We live in an age of innovative food phenomena, from the ‘cronut’ to the ramen burger and rainbow bagels. Yet despite all of these new-age culinary fads, there remains one food that has stood the test of time as the Big Apple’s true gastronomic emblem. New York pizza. We take a closer look at the rich cultural and culinary history of this iconic New York City food.
Sure, New York can’t take credit for the invention of pizza itself. That proud title is highly disputed, as both the ancient Greeks and the Egyptians independently created their own form of flatbread covered in oils and herbs. The traditional cheese pizza that we recognize today began to take shape in Naples in the 16th and 17th centuries, and by the mid-1800s, pizzerias began sprouting up all over central and southern Italy.

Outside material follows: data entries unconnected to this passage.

Lemma components_from_spec (vs seen : list Z) :
  vs ⊆ nodes G → seen ⊆ nodes G → closed G seen →
  Forall (λ c, connected G c ∧ NoDup c ∧ c ≠ [] ∧ closed G c)
         (components_from G vs seen) ∧
  NoDup (concat (components_from G vs seen)) ∧
  (∀ x, x ∈ concat (components_from G vs seen) → x ∈ nodes G ∧ x ∉ seen) ∧
  (∀ x, x ∈ vs → x ∈ seen ∨ x ∈ concat (components_from G vs seen)).
Proof.
  revert seen. induction vs as [|v vs IH]; intros seen Hvs Hseen Hcl.
  - simpl. repeat split; try constructor; set_solver.
  - simpl. destruct (bool_decide_reflect (v ∈ seen)) as [Hv|Hv].
    + destruct (IH seen) as (HF & Hnd & Hout & Hin); [set_solver | done | done|].
      repeat split; try done; [by apply Hout | by apply Hout |].
      intros x [->|Hx]%elem_of_cons; [by left | by apply Hin].
    + destruct (plain_bfs_spec G Hwf v) as (Hvc & Hndc & Hcn & Hconn & Hclc).
      { set_solver. }
      assert (Hdisj : ∀ x, x ∈ plain_bfs G v → x ∉ seen).
      { intros x Hx Hxs. apply Hv.
        eapply (closed_linked G seen); [done | | exact Hxs].
        by apply Hconn. }
      destruct (IH (seen ++ plain_bfs G v)) as (HF & Hnd & Hout & Hin).
      { set_solver. }
      { set_solver. }
      { intros x y [Hx|Hx]%elem_of_app Hy; apply elem_of_app.
        - left. by eapply Hcl.
        - right. by eapply Hclc. }
      simpl. repeat split.
      * constructor; [|done]. split; [done|]. split; [done|].
        split; [|done].
        intros Hnil. rewrite Hnil in Hvc. by apply elem_of_nil in Hvc.
      * apply NoDup_app. repeat split; [done | | done].
        intros x Hx Hx'. apply Hout in Hx' as [_ Hx']. set_solver.
      * apply elem_of_app in H as [Hx|Hx]; [by apply Hcn | by apply Hout].
      * apply elem_of_app in H as [Hx|Hx]; [by apply Hdisj|].
        apply Hout in Hx as [_ Hx]. set_solver.
      * intros x [->|Hx]%elem_of_cons.
        -- right. apply elem_of_app. by left.
        -- destruct (Hin x Hx) as [[?|?]%elem_of_app|?];
             [by left | right; apply elem_of_app; by left
             | right; apply elem_of_app; by right].
Qed.

(** [nx.connected_components]: connected, duplicate-free, non-empty sets
    of nodes that together hold every node of the graph exactly once. *)
Lemma connected_components_spec :
  Forall (λ c, connected G c ∧ NoDup c ∧ c ≠ [] ∧ closed G c)
         (connected_components G) ∧
  concat (connected_components G) ≡ₚ nodes G.
Proof.
  destruct (components_from_spec (nodes G) []) as (HF & Hnd & Hout & Hin).
  { done. }
  { set_solver. }
  { intros x y Hx. by apply elem_of_nil in Hx. }
  split; [done|].
  apply NoDup_Permutation; [done | by destruct Hwf |].
  intros x. split.
  - intros Hx. by apply Hout.
  - intros Hx. destruct (Hin x Hx) as [Hnil|?]; [|done].
    by apply elem_of_nil in Hnil.
Qed.
End components.

Section programs.
Import Eff.

Lemma every_run_bind {A B : Type} (p : prog A) (f : A → prog B)
    (Q : outcome B → Prop) :
  every_run p (λ o, match o with
                    | Returned a => every_run (f a) Q
                    | Raised e => Q (Raised e)
                    end) →
  every_run (bind p f) Q.
Proof.
  induction p as [a|e|n k IH|len mv ini ma mi k IH]; simpl; [done | done | |].
  - intros H i Hi. apply IH. by apply H.
  - intros H st fit Hlen Hval. apply IH. by apply H.
Qed.

Lemma every_run_mono {A : Type} (p : prog A) (Q Q' : outcome A → Prop) :
  (∀ o, Q o → Q' o) → every_run p Q → every_run p Q'.
Proof.
  intros HQ. induction p as [a|e|n k IH|len mv ini ma mi k IH]; simpl.
  - apply HQ.
  - apply HQ.
  - intros H i Hi. apply IH. by apply H.
  - intros H st fit Hlen Hval. apply IH. by apply H.
Qed.

Lemma every_run_random_choice {A : Type} (l : list A) (Q : outcome A → Prop) :
  l ≠ [] → (∀ x, x ∈ l → Q (Returned x)) → every_run (random_choice l) Q.
Proof.
  intros Hl HQ. destruct l as [|a l]; [done|]. simpl.
  intros i Hi. destruct ((a :: l) !! i) as [x|] eqn:Hx.
  - simpl. apply HQ. by eapply list_elem_of_lookup_2.
  - apply lookup_ge_None in Hx. simpl in Hx. lia.
Qed.
End programs.

Section split.
Import Py Eff Nx Clustering.

Lemma remove_dups_NoDup_id (l : list Z) : NoDup l → remove_dups l = l.
Proof.
  induction 1 as [|x l Hx Hl IH]; simpl; [done|].
  destruct (decide_rel elem_of x l) as [Hin|_]; [done|]. by rewrite IH.
Qed.

Lemma map_remove_dups_id (ls : list (list Z)) :
  Forall NoDup ls → map remove_dups ls = ls.
Proof.
  induction 1 as [|l ls Hl _ IH]; simpl; [done|].
  by rewrite remove_dups_NoDup_id, IH.
Qed.

Lemma wf_remove_edges_from (G : graph) (l : list (Z * Z)) :
  wf G → wf (remove_edges_from G l).
Proof.
  intros [Hnd He]. split; [done|]. simpl.
  intros i j w [_ Hin]%list_elem_of_filter. by apply He in Hin.
Qed.

Lemma wf_subgraph (G : graph) (cluster : list Z) :
  wf G → wf (subgraph G cluster).
Proof.
  intros [Hnd He]. split; simpl.
  - by apply NoDup_filter.
  - intros i j w [[Hi Hj] Hin]%list_elem_of_filter. simpl in Hi, Hj.
    apply He in Hin as [? ?]. split; by apply list_elem_of_filter.
Qed.
(** What holds of the request after any events. *)
Lemma run_invariant (events : list Event) :
  let r := streamRequest trim parseLine toString events in
  fullText (stream r) = concat (chunksOut (stream r))
  /\ Forall (fun o => o <> []) (chunksOut (stream r))
  /\ match phase r with
     | Waiting => promise r = None \/ exists o, promise r = Some (Rejected o)
     | Failing code => In (Response code) events /\ 400 <= code
     | Streaming => exists code, In (Response code) events /\ code < 400
     end
  /\ match promise r with
     | Some (Resolved text) =>
         (exists outs later,
            chunksOut (stream r) = outs ++ later /\ text = concat outs)
         /\ In End events
         /\ exists code, In (Response code) events /\ code < 400
     | Some (Rejected (ApiError code message)) =>
         In (Response code) events /\ In End events
         /\ 400 <= code /\ len message <= 300
     | Some (Rejected (RequestError e)) => In (Error e) events
     | Some (Rejected StreamTimeout) => In Timeout events
     | None => ~ In Timeout events /\ forall e, ~ In (Error e) events
     end.
Proof.
  induction events as [|ev events IH] using rev_ind.
  - cbn. split; [reflexivity|]. split; [constructor|]. split; [now left|]. tauto.
  - cbv zeta in *. unfold streamRequest in *. rewrite fold_left_app.
    cbn [fold_left].
    set (r := fold_left (handle trim parseLine toString) events requestStart) in *.
    destruct IH as (Htext & Hne & Hph & Hpr).
    assert (Hin : forall x, In x events -> In x (events ++ [ev]))
      by (intros x Hx; apply in_or_app; now left).
    assert (Hev : In ev (events ++ [ev]))
      by (apply in_or_app; right; now left).
    assert (Hnew : forall x, In x (events ++ [ev]) -> In x events \/ x = ev).
    { intros x Hx. apply in_app_or in Hx as [Hx | [<- | []]]; auto. }
    assert (Hkeep :
      match promise r with
      | Some (Resolved text) =>
          (exists outs later,
             chunksOut (stream r) = outs ++ later /\ text = concat outs)
          /\ In End (events ++ [ev])
          /\ exists code, In (Response code) (events ++ [ev]) /\ code < 400
      | Some (Rejected (ApiError code message)) =>
          In (Response code) (events ++ [ev]) /\ In End (events ++ [ev])
          /\ 400 <= code /\ len message <= 300
      | Some (Rejected (RequestError e)) => In (Error e) (events ++ [ev])
      | Some (Rejected StreamTimeout) => In Timeout (events ++ [ev])
      | None => True
      end).
    { destruct (promise r) as [[text | [code message | e |]]|]; [| | | |exact I].
      - destruct Hpr as (Hout & He & code & Hc & Hlt).
        split; [exact Hout|]. split; [auto|]. exists code. auto.
      - destruct Hpr as (Hc & He & Hge & Hl). auto.
      - auto.
      - auto. }
    assert (Hphase_keep :
      match phase r with
      | Waiting => True
      | Failing code => In (Response code) (events ++ [ev]) /\ 400 <= code
      | Streaming => exists code, In (Response code) (events ++ [ev]) /\ code < 400
      end).
    { destruct (phase r) as [|code|]; [exact I | |].
      - destruct Hph. auto.
      - destruct Hph as (code & Hc & Hlt). exists code. auto. }
    destruct ev as [code | chunk | | e |].
    + (* the response *)
      cbn [handle]. destruct (phase r) as [|code'|] eqn:Ep.
      * cbn [phase stream promise]. split; [exact Htext|]. split; [exact Hne|].
        split.
        -- destruct (Z.geb_spec code 400); [split; [exact Hev | lia]|].
           exists code. split; [exact Hev | lia].
        -- destruct Hph as [Hp | [o Hp]]; rewrite Hp in *.
           ++ destruct Hpr as [Ht He]. split.
              ** intros Hx. apply Hnew in Hx as [Hx | Hx]; [auto | discriminate].
              ** intros e Hx. apply Hnew in Hx as [Hx | Hx];
                   [now apply (He e) | discriminate].
           ++ exact Hkeep.
      * rewrite ?Ep. split; [exact Htext|]. split; [exact Hne|].
        split; [exact Hphase_keep|].
        destruct (promise r) as [o|]; [exact Hkeep|].
        destruct Hpr as [Ht He]. split.
        -- intros Hx. apply Hnew in Hx as [Hx | Hx]; [auto | discriminate].
        -- intros e Hx. apply Hnew in Hx as [Hx | Hx];
             [now apply (He e) | discriminate].
      * rewrite ?Ep. split; [exact Htext|]. split; [exact Hne|].
        split; [exact Hphase_keep|].
        destruct (promise r) as [o|]; [exact Hkeep|].
        destruct Hpr as [Ht He]. split.
        -- intros Hx. apply Hnew in Hx as [Hx | Hx]; [auto | discriminate].
        -- intros e Hx. apply Hnew in Hx as [Hx | Hx];
             [now apply (He e) | discriminate].
    + (* a chunk *)
      assert (Hpend : promise r = None ->
                ~ In Timeout (events ++ [Data chunk])
                /\ forall e, ~ In (Error e) (events ++ [Data chunk])).
      { intros Hp. rewrite Hp in Hpr. destruct Hpr as [Ht He]. split.
        - intros Hx. apply Hnew in Hx as [Hx | Hx]; [auto | discriminate].
        - intros e Hx. apply Hnew in Hx as [Hx | Hx];
            [now apply (He e) | discriminate]. }
      cbn [handle]. destruct (phase r) as [|code'|] eqn:Ep.
      * rewrite ?Ep. split; [exact Htext|]. split; [exact Hne|].
        split; [exact Hph|].
        destruct (promise r) as [o|]; [exact Hkeep | now apply Hpend].
      * cbn [phase stream promise]. rewrite ?Ep.
        split; [exact Htext|]. split; [exact Hne|].
        split; [exact Hphase_keep|].
        destruct (promise r) as [o|]; [exact Hkeep | now apply Hpend].
      * cbn [phase stream promise]. rewrite ?Ep.
        destruct (onData_adds (stream r) chunk) as (new & Hc & Hf & Hn).
        split; [rewrite Hf, Hc, concat_app, Htext; reflexivity|].
        split; [rewrite Hc; apply Forall_app; now split|].
        split; [exact Hphase_keep|].
        destruct (promise r) as [[text | [code message | e |]]|];
          [| exact Hkeep | exact Hkeep | exact Hkeep | now apply Hpend].
        destruct Hkeep as ((outs & later & Hout & Ht) & Hrest).
        split; [|exact Hrest].
        exists outs, (later ++ new). rewrite Hc, Hout, <- app_assoc. now split.
    + (* the end of the response *)
      cbn [handle]. destruct (phase r) as [|code'|] eqn:Ep.
      * rewrite ?Ep. split; [exact Htext|]. split; [exact Hne|].
        split; [exact Hph|].
        destruct Hph as [Hp | [o Hp]]; rewrite Hp in *; [|exact Hkeep].
        destruct Hpr as [Ht He]. split.
        -- intros Hx. apply Hnew in Hx as [Hx | Hx]; [auto | discriminate].
        -- intros e Hx. apply Hnew in Hx as [Hx | Hx];
             [now apply (He e) | discriminate].
      * unfold settle. destruct (promise r) as [o|] eqn:Epr.
        -- rewrite ?Ep, ?Epr. split; [exact Htext|]. split; [exact Hne|].
           split; [exact Hphase_keep | exact Hkeep].
        -- cbn [phase stream promise]. rewrite ?Ep.
           split; [exact Htext|]. split; [exact Hne|].
           split; [exact Hphase_keep|].
           destruct Hphase_keep as [Hc Hge].
           split; [exact Hc|]. split; [exact Hev|]. split; [exact Hge|].
           unfold slice, sliceIndex. change (0 <? 0) with false.
           change (300 <? 0) with false. cbv iota.
           pose proof (len_nonneg (errData r)).
           unfold len in *. rewrite length_firstn. lia.
      * destruct (onEnd_adds (stream r)) as (new & Hc & Hf & Hn).
        unfold settle. cbn [promise phase stream errData].
        destruct (promise r) as [o|] eqn:Epr; cbn [phase stream promise].
        -- split; [rewrite Hf, Hc, concat_app, Htext; reflexivity|].
           split; [rewrite Hc; apply Forall_app; now split|].
           split; [exact Hphase_keep|].
           destruct o as [text | [code message | e |]];
             [| exact Hkeep | exact Hkeep | exact Hkeep].
           destruct Hkeep as ((outs & later & Hout & Ht) & Hrest).
           split; [|exact Hrest].
           exists outs, (later ++ new). rewrite Hc, Hout, <- app_assoc.
           now split.
        -- split; [rewrite Hf, Hc, concat_app, Htext; reflexivity|].
           split; [rewrite Hc; apply Forall_app; now split|].
           split; [exact Hphase_keep|].
           split; [|split; [exact Hev | exact Hphase_keep]].
           exists (chunksOut (stream r) ++ new), [].
           rewrite app_nil_r, Hf, Htext, concat_app. now split.
    + (* the error of the request *)
      cbn [handle]. unfold settle. destruct (promise r) as [o|] eqn:Epr.
      * rewrite ?Epr. split; [exact Htext|]. split; [exact Hne|].
        split; [|exact Hkeep].
        destruct (phase r); [|exact Hphase_keep | exact Hphase_keep].
        destruct Hph as [Hp | Hp]; [discriminate | now right].
      * cbn [phase stream promise]. split; [exact Htext|]. split; [exact Hne|].
        split; [|exact Hev].
        destruct (phase r); [|exact Hphase_keep | exact Hphase_keep].
        right. now exists (RequestError e).
    + (* the timeout *)
      cbn [handle]. unfold settle. destruct (promise r) as [o|] eqn:Epr.
      * rewrite ?Epr. split; [exact Htext|]. split; [exact Hne|].
        split; [|exact Hkeep].
        destruct (phase r); [|exact Hphase_keep | exact Hphase_keep].
        destruct Hph as [Hp | Hp]; [discriminate | now right].
      * cbn [phase stream promise]. split; [exact Htext|]. split; [exact Hne|].
        split; [|exact Hev].
        destruct (phase r); [|exact Hphase_keep | exact Hphase_keep].
        right. now exists StreamTimeout.
Qed.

The first American pizzeria made its triumphant debut at the onset of the 20th century, when Italian immigrant Gennaro Lombardi and his employee Antonio Totonno Pero began selling pizzas in their small grocery store in Little Italy. Their creations were so popular that the duo had no choice but to open a separate pizzeria in 1905. Nowadays, Lombardi’s continues serving its Neapolitan slices just down the block from its original location on Spring Street, and is widely considered to be one of the best pizzerias in the five boroughs. Nonetheless, this historical restaurant is not without its fair share of competition, as Grimaldi’s Pizzeria in Brooklyn and John’s of Bleeker Street are frequently cited as its main challengers.
So what sets New York pizza apart from the rest of the pack? Enthusiasts point to two key features. Although it’s not scientifically proven, its been long-rumored that the secret to the texture and flavor of the crust is simply the minerals in New York water. As a result, replicating its consistency has proven almost impossible, with chefs nationwide even resorting to shipping truckloads of New York water to their own establishments in an attempt to recreate its hand-tossed, high-gluten tastiness. More importantly, in New York we like to do things big, and our pizza is no different. Our large pies, often clocking in at 18 inches in diameter, lend themselves perfectly to being sold by the slice, folded in half, drained of excess grease, and eaten on the go. As such, approaching a New York slice with a knife and fork is practically sacrilegious, and will make even the most experienced tourists stick out like a sore thumb.
In the 110 years since its inception, New York pizza has become one of the most iconic foods in our city’s history, rivaled only by our bagels, cheesecake and ‘dirty water dogs.’ New York pizza is beloved by all, and has even become a favorite of the rodents that call our subway system home. It has inspired competitions with other regional pizzas, like Chicago’s deep dish pizza, which comedian Jon Stewart once brilliantly equated to ‘tomato soup in a bread bowl.’ It has birthed bizarre economic theories like the Pizza Principle, which proposes with uncanny accuracy that at any given moment, the average price of one slice of pizza will match the price of one subway ride. It is the perfect option for a first date, a family outing, and everything in between. But most importantly, it serves as a metaphor for New York itself, proving that it can be a messy, and at times, a bit cheesy, but no matter what, it will always be love at first bite.